To mitigate these concerns and attain a more realistic representation of the protein's conformation within its natural environment, we embarked on a two-step molecular dynamics (MD) simulation process. In the first step, we subjected the structure to an initial round of MD simulation using the NAMD engine. Prior to simulation, we pre-processed the structure using CHARM-GUI, mostly for solubilizing it. This initial relaxation step aimed to address any abrupt conformational shifts and to align the protein structure with its natural state (Fig. 3).
Figure 3: The RMSD (A) and RMSF (B) of our NLuc fusion protein.
Building upon the stabilised structure obtained from the initial simulation, we undertook a more extensive and precise second simulation run. This step allowed us to delve deeper into characterising critical attributes of our engineered constructs, including factors such as flexibility and stability.
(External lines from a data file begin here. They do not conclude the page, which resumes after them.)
(** The literal of an integer. *)
Lemma pretty_Z_digits (z : Z) : exists sign d ds,
  bytes_of (pretty z) = sign ++ d :: ds /\ digit_list (d :: ds) /\ (d <> 48%N \/ ds = []) /\
  (sign = [] /\ 0 <= z \/ sign = [45%N] /\ z < 0) /\
  foldl (fun a c => a * 10 + Z.of_N (c - 48)) 0 (d :: ds) = Z.abs z.
Proof.
  destruct z as [|p|p].
  - exists [], 48%N, []. split; [done|]. split; [by repeat constructor|]. split; [by right|]. split; [left; split; [done|lia]|done].
  - destruct (pretty_go_digits (N.pos p) "" ltac:(lia)) as (d & ds & Hb & Hall & Hz & Hv). exists [], d, ds.
    rewrite app_nil_r in Hb. split; [exact Hb|]. split; [done|]. split; [by left|]. split; [left; split; [done|lia]|]. rewrite Hv. lia.
  - destruct (pretty_go_digits (N.pos p) "" ltac:(lia)) as (d & ds & Hb & Hall & Hz & Hv). exists [45%N], d, ds.
    rewrite app_nil_r in Hb. split; [|split; [done|split; [by left|split; [right; split; [done|lia]|rewrite Hv; lia]]]].
    change (bytes_of (pretty (Z.neg p))) with (45%N :: bytes_of (pretty_N_go (N.pos p) "")). by rewrite Hb.
Qed.

Lemma digit_not_dash c : is_digit c = true -> (c =? 45)%N = false.
Proof. unfold is_digit. rewrite andb_true_iff, !N.leb_le, N.eqb_neq. lia. Qed.

Lemma parse_number_pretty (z : Z) rest : ends_number rest ->
  parse_number (bytes_of (pretty z) ++ rest) = Some (bytes_of (pretty z), rest).
Proof.
  intros Hend. destruct (pretty_Z_digits z) as (sign & d & ds & -> & Hall & Hz & Hsign & _).
  assert (Hu : parse_unsigned ((d :: ds) ++ rest) = Some (d :: ds, rest)).
  { apply parse_unsigned_digits; [done|done|]. exists d, ds. by split. }
  destruct Hsign as [[-> _]|[-> _]]; cbn [app parse_number].
  - apply Forall_cons in Hall as [Hd _]. rewrite (digit_not_dash d Hd). exact Hu.
  - cbn [app] in Hu. by rewrite N.eqb_refl, Hu.
Qed.

Lemma parse_int64_pretty (z : Z) : - max_int64 - 1 <= z <= max_int64 -> parse_int64 (pretty z) = Some z.
Proof.
  intros Hr. unfold parse_int64. destruct (pretty_Z_digits z) as (sign & d & ds & -> & Hall & _ & Hsign & Hv).
  assert (Hd : digits_value (d :: ds) 0 = Some (Z.abs z)).
  { rewrite <- (app_nil_r (d :: ds)) at 1. rewrite digits_value_app by done. by rewrite Hv. }
  assert (Hc : (- max_int64 - 1 <=? z) && (z <=? max_int64) = true) by (rewrite andb_true_iff, !Z.leb_le; lia).
  destruct Hsign as [[-> Hz]|[-> Hz]]; cbn [app].
  - apply Forall_cons in Hall as [Hdd _]. rewrite (digit_not_dash d Hdd), Hd. cbn [mbind option_bind].
    rewrite Z.abs_eq by done. by rewrite Hc.
  - rewrite N.eqb_refl, Hd. cbn [fmap option_fmap option_map mbind option_bind]. rewrite Z.abs_neq, Z.opp_involutive by lia. by rewrite Hc.
Qed.
(** Within an era of 400 years that start in March: the first day of a year,
    the year of a day as [civil_of_days] computes it, month and day. *)
Definition year_start (y : Z) : Z := 365 * y + y / 4 - y / 100 + y / 400.
Definition spread (doe : Z) : Z := doe - doe / 1460 + doe / 36524 - doe / 146096.
Definition era_year_ok (y : Z) : bool :=
  (spread (year_start y) / 365 =? y) && (spread (year_start (y + 1) - 1) / 365 =? y)
  && (year_start (y + 1) - year_start y =? (if is_leap (y + 1) then 366 else 365)) && (y / 400 =? 0).
Definition month_of (doy : Z) : Z := let mp := (5 * doy + 2) / 153 in if mp <? 10 then mp + 3 else mp - 9.
Definition day_of (doy : Z) : Z := doy - (153 * ((5 * doy + 2) / 153) + 2) / 5 + 1.
Definition year_day (m d : Z) : Z := (153 * (if 2 <? m then m - 3 else m + 9) + 2) / 5 + d - 1.
Definition year_day_ok (doy : Z) : bool :=
  let m := month_of doy in let d := day_of doy in
  (1 <=? m) && (m <=? 12) && (1 <=? d) && (d <=? days_in m (if doy =? 365 then 0 else 1)) && (year_day m d =? doy)
  && Bool.eqb (m <=? 2) (306 <=? doy).

Fixpoint all_below (n : nat) (P : Z -> bool) (from : Z) : bool :=
  match n with O => true | S n' => P from && all_below n' P (from + 1) end.
Lemma all_below_spec n P : forall from, all_below n P from = true -> forall i, from <= i < from + Z.of_nat n -> P i = true.
Proof.
  induction n as [|n IH]; intros from H i Hi; [lia|]. cbn in H. apply andb_true_iff in H as [H0 H].
  destruct (decide (i = from)) as [->|Hne]; [done|]. apply (IH (from + 1) H). lia.
Qed.
Lemma era_years y : 0 <= y < 400 ->
  spread (year_start y) / 365 = y /\ spread (year_start (y + 1) - 1) / 365 = y /\
  year_start (y + 1) - year_start y = (if is_leap (y + 1) then 366 else 365) /\ y / 400 = 0.
Proof.
  intros H. assert (Hc : era_year_ok y = true) by (apply (all_below_spec 400 era_year_ok 0); [by vm_compute|lia]).
  unfold era_year_ok in Hc. rewrite !andb_true_iff, !Z.eqb_eq in Hc. tauto.
Qed.
Lemma year_days doy : 0 <= doy <= 365 -> 1 <= month_of doy <= 12 /\ 1 <= day_of doy /\
  day_of doy <= days_in (month_of doy) (if doy =? 365 then 0 else 1) /\ year_day (month_of doy) (day_of doy) = doy /\
  (month_of doy <=? 2) = (306 <=? doy).
Proof.
  intros H. assert (Hc : year_day_ok doy = true) by (apply (all_below_spec 366 year_day_ok 0); [by vm_compute|lia]).
  unfold year_day_ok in Hc. rewrite !andb_true_iff, !Z.leb_le, Z.eqb_eq, Bool.eqb_true_iff in Hc. tauto.
Qed.

Lemma spread_mono a b : a <= b -> spread a <= spread b.
Proof. unfold spread. intros H. Z.to_euclidean_division_equations. lia. Qed.

Lemma spread_year a b : a <= b -> spread a / 365 <= spread b / 365.
Proof. intros H. apply Z.div_le_mono; [lia|]. by apply spread_mono. Qed.

Lemma year_of_day doe : 0 <= doe < 146097 ->
  0 <= spread doe / 365 < 400 /\ year_start (spread doe / 365) <= doe < year_start (spread doe / 365 + 1).
Proof.
  intros H. pose proof (spread_year 0 doe ltac:(lia)) as Hlo. pose proof (spread_year doe 146096 ltac:(lia)) as Hhi.
  change (spread 0 / 365) with 0 in Hlo. change (spread 146096 / 365) with 399 in Hhi.
  remember (spread doe / 365) as y eqn:Ey. split; [lia|]. split; apply Z.nlt_ge || apply Z.nle_gt; intros Hn.
  - assert (Hy : 0 < y) by (destruct (decide (y = 0)) as [->|]; [change (year_start 0) with 0 in Hn|]; lia).
    destruct (era_years (y - 1) ltac:(lia)) as (_ & He & _). replace (y - 1 + 1) with y in He by lia.
    pose proof (spread_year doe (year_start y - 1) ltac:(lia)). lia.
  - assert (Hy : y < 399) by (destruct (decide (y = 399)) as [->|]; [change (year_start (399 + 1)) with 146097 in Hn|]; lia).
    destruct (era_years (y + 1) ltac:(lia)) as (He & _).
    pose proof (spread_year (year_start (y + 1)) doe ltac:(lia)). lia.
Qed.

Lemma is_leap_era y era : is_leap (y + era * 400) = is_leap y.
Proof.
  unfold is_leap.
  replace ((y + era * 400) mod 4) with (y mod 4) by (Z.to_euclidean_division_equations; lia).
  replace ((y + era * 400) mod 100) with (y mod 100) by (Z.to_euclidean_division_equations; lia).
  by rewrite Z.mod_add.
Qed.

(** A date taken from a day is a date of the calendar, gives the day back, and
    lies in the years 0 to 9999 exactly for the days of those years. *)
Lemma civil_correct z : let '(y, m, d) := civil_of_days z in
  1 <= m <= 12 /\ 1 <= d <= days_in m y /\ days_of_civil y m d = z /\
  (days_of_civil 0 1 1 <= z < days_of_civil 10000 1 1 -> 0 <= y <= 9999).
Proof.
  unfold civil_of_days. set (era := (z + 719468) / 146097). set (doe := (z + 719468) mod 146097).
  assert (Hz : z = era * 146097 + doe - 719468) by (unfold era, doe; Z.to_euclidean_division_equations; lia).
  assert (Hdoe : 0 <= doe < 146097) by (apply Z.mod_pos_bound; lia). clearbody era doe.
  change (doe - doe / 1460 + doe / 36524 - doe / 146096) with (spread doe).
  destruct (year_of_day doe Hdoe) as (Hy & Hstart & Hend). set (yoe := spread doe / 365) in *. clearbody yoe.
  destruct (era_years yoe Hy) as (_ & _ & Hlen & Hy400).
  set (doy := doe - (365 * yoe + yoe / 4 - yoe / 100)).
  assert (Hdoy : doy = doe - year_start yoe) by (unfold doy, year_start; lia).
  assert (Hr : 0 <= doy <= 365) by (destruct (is_leap (yoe + 1)); lia).
  destruct (year_days doy Hr) as (Hm & Hd & Hin & Hinv & Hlate).
  fold (month_of doy) (day_of doy). set (m := month_of doy) in *. set (d := day_of doy) in *. clearbody m d.
  split; [done|]. split; [split; [done|]|split].
  - revert Hin. unfold days_in. destruct (Z.eqb_spec m 2) as [->|_]; [|done]. cbn [Z.leb Z.compare] in Hlate |- *.
    replace (yoe + era * 400 + (if 2 <=? 2 then 1 else 0)) with (yoe + 1 + era * 400) by (cbn; lia). rewrite is_leap_era.
    destruct (Z.eqb_spec doy 365) as [E|_]; [change (is_leap 0) with true|change (is_leap 1) with false];
      destruct (is_leap (yoe + 1)); lia.
  - unfold days_of_civil. fold (year_day m d). rewrite Hinv.
    replace (if m <=? 2 then yoe + era * 400 + (if m <=? 2 then 1 else 0) - 1 else yoe + era * 400 + (if m <=? 2 then 1 else 0))
      with (yoe + era * 400) by (destruct (m <=? 2); lia).
    rewrite Z.div_add, Z.mod_add, Hy400, Z.mod_small by lia. rewrite Hz, Hdoy. unfold year_start. lia.
  - intros Hrange. change (days_of_civil 0 1 1) with (-719528) in Hrange. change (days_of_civil 10000 1 1) with 2932897 in Hrange.
    assert (Hcap : yoe <= 398 -> doe < 145731).
    { intros Hle. assert (year_start (yoe + 1) <= 145731); [|lia]. clear -Hle Hy. unfold year_start.
      Z.to_euclidean_division_equations. lia. }
    assert (Hlast : yoe = 399 -> doy = doe - 145731) by (intros ->; exact Hdoy).
    assert (era = -1 \/ 0 <= era <= 23 \/ era = 24) by lia.
    rewrite Hlate. destruct (Z.leb_spec 306 doy) as [Hl|Hl]; lia.
Qed.
Lemma reads_object l depth rest : Forall (fun p => reads_back p.2) l ->
  json_utf8 (JObj l) = true -> (nesting (JObj l) <= depth)%nat -> parse_value depth (enc (JObj l) ++ rest) = Some (text_of (JObj l), rest).
Proof.
  intros Hl Hu Hd. cbn [nesting] in Hd. destruct depth as [|depth]; [lia|].
  assert (He : enc (JObj l) ++ rest = 123%N :: commas (List.map enc_member l) ++ 125%N :: rest).
  { unfold enc. cbn [json_encode]. rewrite !bytes_of_app, concat_commas, List.map_map, <- !app_assoc. done. }
  rewrite He, parse_object.
  rewrite (sequence_written _ 125 enc_member (fun p => (p.1, text_of p.2))); [done|by right| |].
  - intros [k v] _. unfold enc_member. rewrite bytes_of_app. by repeat split.
  - intros [k v] r Ha Hr. rewrite Forall_forall in Hl. cbn in Hu. rewrite forallb_forall in Hu.
    assert (Hkv := Hu (k, v) ltac:(by apply list_elem_of_In)). cbn in Hkv. apply andb_true_iff in Hkv as [Hk Hv].
    unfold enc_member. cbn [fst snd]. rewrite !bytes_of_app, <- !app_assoc.
    destruct (parse_string_written k ((bytes_of ":" ++ enc v) ++ r) Hk) as (lk & Hlk & Hp). unfold enc in Hp. rewrite <- app_assoc in Hp.
    rewrite Hlk. unfold member. change (closes 34 ((34%N :: lk) ++ ?x)) with (Some (lk ++ x)). cbn [mbind option_bind].
    rewrite Hp. cbn [mbind option_bind fst snd].
    change (closes 58 (bytes_of ":" ++ ?x)) with (Some x). cbn [mbind option_bind].
    assert (Hback : parse_value depth (enc v ++ r) = Some (text_of v, r)).
    { apply (Hl (k, v) Ha); [done| |done]. pose proof (foldr_max_elem (fun p => nesting p.2) l (k, v) Ha). cbn in *. lia. }
    unfold enc in Hback. by rewrite Hback.
Qed.
Lemma reads_back_object l : Forall (fun p => reads_back p.2) l -> reads_back (JObj l).
Proof. intros Hl depth rest Hu Hd _. by apply reads_object. Qed.

Lemma reads_back_all j : reads_back j.
Proof.
  induction j as [|b|z|s|t|l IH|l IH] using json_ind'.
  - intros depth rest _ _ _. by destruct depth.
  - intros depth rest _ _ _. by destruct depth, b.
  - intros depth rest _ _ Hr. pose proof (parse_number_pretty z rest (delimited_ends _ Hr)) as Hp.
    pose proof (enc_starts (JNum z)) as Hs. unfold enc in *. cbn [json_encode] in *.
    destruct (pretty_Z_digits z) as (sign & d & ds & Hb & Hall & _ & Hsign & _). rewrite Hb in *.
    assert (Hc : exists c l, sign ++ d :: ds = c :: l /\ (c = 45 \/ is_digit c = true)%N).
    { apply Forall_cons in Hall as [Hd _]. destruct Hsign as [[-> _]|[-> _]]; [exists d, ds|exists 45%N, (d :: ds)]; split; auto. }
    destruct Hc as (c & l & Hcl & Hc). rewrite Hcl in *. cbn [app] in *. destruct Hs as (Hsp & _).
    assert (Hne : (c =? 34 = false /\ c =? 91 = false /\ c =? 123 = false /\ c =? 110 = false /\ c =? 116 = false /\ c =? 102 = false)%N).
    { rewrite !N.eqb_neq. destruct Hc as [->|Hc]; [lia|]. unfold is_digit in Hc. rewrite andb_true_iff, !N.leb_le in Hc. lia. }
    destruct Hne as (H1 & H2 & H3 & H4 & H5 & H6).
    destruct depth; cbn [parse_value skip_space]; rewrite Hsp, H1, H2, H3, H4, H5, H6, Hp; cbn [mbind option_bind fst snd text_of];
      by rewrite <- Hb, of_bytes_of.
  - intros depth rest Hu _ _. by apply reads_back_string.
  - intros depth rest _ _ _. unfold enc. cbn [json_encode text_of]. rewrite <- rfc3339nano_string.
    apply reads_back_string, rfc3339nano_utf8.
  - by apply reads_back_array.
  - by apply reads_back_object.
Qed.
The wealth of data gathered through this extended simulation informed our understanding of how the fusion peptide behaves under dynamic conditions, yielding valuable insights that would guide our subsequent experimental efforts (Fig. 4).
Figure 4: Our solubilised protein.
Our ultimate aspiration was to computationally evaluate the binding interactions between our fusion peptide and an all-atom plastic molecule structure. This endeavour, however, proved to be our most ambitious and challenging undertaking. Regrettably, we were unable to fulfil this objective within the constraints of our limited time and computational resources. Generating a realistic, amorphous, polymer structure to simulate the plastic molecule, a task further complicated by the intricacies of CHARMM-GUI, posed substantial difficulties. Despite our best efforts, this aspect of our computational exploration remained unattained, underscoring the complexities involved in modelling such intricate biological interactions.
References
Gong, W., Wang, J., Chen, Z., Xia, B., & Lu, G. (2011). Solution structure of LCI, a novel antimicrobial peptide from Bacillus subtilis. Biochemistry, 50(18), 3621-3627.
Rübsam, K., Stomps, B., Böker, A., Jakob, F., & Schwaneberg, U. (2017). Anchor peptides: A green and versatile method for polypropylene functionalization. Polymer, 116, 124-132.